Each of the elements are met in this case. First, the parties involved—Green and the State—are the same. Second, the claims she raises—that her guilty plea was not knowing and voluntary and that her trial counsel provided constitutionally deficient assistance—are the same. And third, there was a final judgment in the first action. Thus, all three elements of res judicata are satisfied.

Green does not dispute any of this, nor could she. Rather, she argues that the circuit court erred by determining that her 2016 withdrawal of her first petition was with prejudice. According to Green, the circuit court erred in doing so because it failed to assess on the record the factors required to distinguish a dismissal with prejudice from a dismissal without prejudice. She relies for this proposition on Aventis Pasteur, Inc. v. Skevofilax, 396 Md. 405 (2007) (listing factors to aid the circuit court in determining whether to dismiss a cause of action with or without prejudice). We do not reach that question, however. Although her written motion sought either a postponement or a dismissal without prejudice, at the time of the motion’s hearing, as is clear from the hearing transcript quoted above, Green knowingly and intelligently dismissed her petition with prejudice. Moreover, the court specifically confirmed that Green understood that her dismissal with prejudice meant that she “couldn’t bring it back again,” to which Green responded, “Yes.”
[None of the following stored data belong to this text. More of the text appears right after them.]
(** *** Replacement of one source *)

Lemma commits_insert_source source reason actor now l P t :
  tables_ok t → Forall canonical l → storable now = true → validateClaimMetadata (mkClaim 0 "" "" source reason actor now None) = None →
  (∀ t', tables_ok t' → ct_publication t'.1 = ct_publication t.1 → P tt t') →
  commits (insert_source source reason actor now l) P t.
Proof.
  intros Ht Hl Hnow Hmeta. revert t Ht. induction Hl as [|a l Ha _ IH]; intros t Ht HP; simpl.
  - apply safe_ret; [done|]. by apply HP.
  - apply safe_bind, commits_insert; [done| |].
    + apply scan_claim_id. simpl. repeat split; [done|by apply canonical_valid|]. exact Hmeta.
    + intros Hput _. apply IH; [done|]. intros t' Ht' Hp. by apply HP.
Qed.
Lemma ReplaceSource_good source reason actor l max counted now t :
  Forall canonical l → validateClaimMetadata (mkClaim 0 "" "" source reason actor now None) = None →
  storable now = true → tx_good (ReplaceSource_tx source reason actor l max counted now) t.
Proof.
  intros Hl Hmeta Hnow Ht. unfold ReplaceSource_tx, delete_claims. tx_step. apply safe_bind, safe_bind, safe_gets; [done|].
  apply safe_bind, safe_modify; [done|]. apply safe_ret; [done|]. apply safe_bind.
  set (t1 := set_claims _ t).
  assert (safe (λ _, True) (if 0 <? max then remaining <- gets (count_where (active counted)) ;;
     require (remaining + Z.of_nat (length l) <=? max) (Errorf "claim limit would be exceeded (%d)" [ArgZ max])
   else ret tt) (λ _ t', t' = t1) t1) as Hmax by (repeat tx_step; done).
  apply (safe_check _ _ _ Hmax). intros _. apply safe_bind, commits_insert_source; [by apply (delete_ok (λ c, String.eqb (cl_Source c) source))|done..|].
  intros t' Ht' Hp. apply safe_bind, safe_modify; [done|]. apply safe_bind, safe_require; [done|]. intros _. apply safe_bind.
  eapply safe_mono; [apply (commits_dirty now _ t); [by apply log_ok|done]|]. intros a t2 _ H. by apply safe_ret.
Qed.

(** *** Retirement *)

Lemma commits_delete_sources l P t : tables_ok t →
  (∀ n t', tables_ok t' → ct_publication t'.1 = ct_publication t.1 → 0 <= n → (n = 0 → ct_claims t'.1 = ct_claims t.1) → P n t') →
  commits (delete_sources l) P t.
Proof.
  revert P t. induction l as [|s l IH]; intros P t Ht HP; simpl.
  - apply safe_ret; [done|]. by apply HP.
  - unfold delete_claims. repeat apply safe_bind. apply safe_gets; [done|]. apply safe_bind, safe_modify; [done|].
    apply safe_ret; [done|]. apply safe_bind. apply IH; [by apply (delete_ok (λ c, String.eqb (cl_Source c) s))|]. intros n t' Ht' Hp Hn Hz. apply safe_ret; [done|].
    assert (0 <= count_where (λ c, String.eqb (cl_Source c) s) t) by (unfold count_where; lia).
    apply HP; [done|done|lia|]. intros E. rewrite Hz by lia. by rewrite (delete_none (λ c, String.eqb (cl_Source c) s)) by lia.
Qed.
Lemma RetireInactive_good is_active now t : tx_good (RetireInactive_tx is_active now) t.
Proof.
  intros Ht. unfold RetireInactive_tx. tx_step. apply safe_bind, safe_gets; [done|]. apply safe_bind.
  apply commits_delete_sources; [done|]. intros n t1 Ht1 Hp Hn Hz. apply safe_bind, safe_gets; [done|].
  apply safe_bind, safe_modify; [done|]. set (t2 := set_integrations _ t1). apply safe_bind.
  assert (safe (λ _, True) (if 0 <? n then markClaimPublicationDirtyTx now else ret tt) (λ _ t', tables_ok t' ∧ advances t t') t2) as Hdirty.
  { destruct (Z.ltb_spec 0 n).
    - apply commits_dirty; [by apply integrations_ok|done].
    - apply safe_ret; [done|]. split; [by apply integrations_ok|]. intros p E. exists p. simpl. rewrite Hp.
      repeat split; [done|lia|]. intros _. apply Hz. lia. }
  eapply safe_mono; [exact Hdirty|]. intros a t3 _ [Ht3 Ha]. apply safe_bind. tx_step.
  - apply safe_modify; [done|]. apply safe_ret; [done|]. split; [by apply log_ok|exact Ha].
  - apply safe_ret; [done|]. by apply safe_ret.
Qed.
We will give full effect to Green’s request to dismiss her first petition with prejudice and, therefore, hold that she has waived the argument that her dismissal should have been without prejudice. Moreover, having concluded that her second petition was barred by res judicata, we further hold that the circuit court did not err by dismissing it.

We also find no merit in Green’s argument that the circuit court judge was required to recuse herself from consideration of the 2021 petition because the same judge had presided over the 2016 petition and it created the “appearance of impropriety” for the judge to review her own ruling. Contrary to Green’s assertion, “[p]articipation in prior legal proceedings involving related parties or issues is simply not grounds for a judge to recuse [herself].” Boyd v. State, 321 Md. 69, 79 (1990) (quoting Carey v. State, 43 Md. App. 246, 249 (1979)). Green raises nothing that would overcome the “strong presumption that judges are impartial participants in the legal process.” Jefferson-El v. State, 330 Md. 99, 107 (1993) (internal citations omitted). Thus, the circuit court did not abuse its discretion in denying Green’s motion for recusal.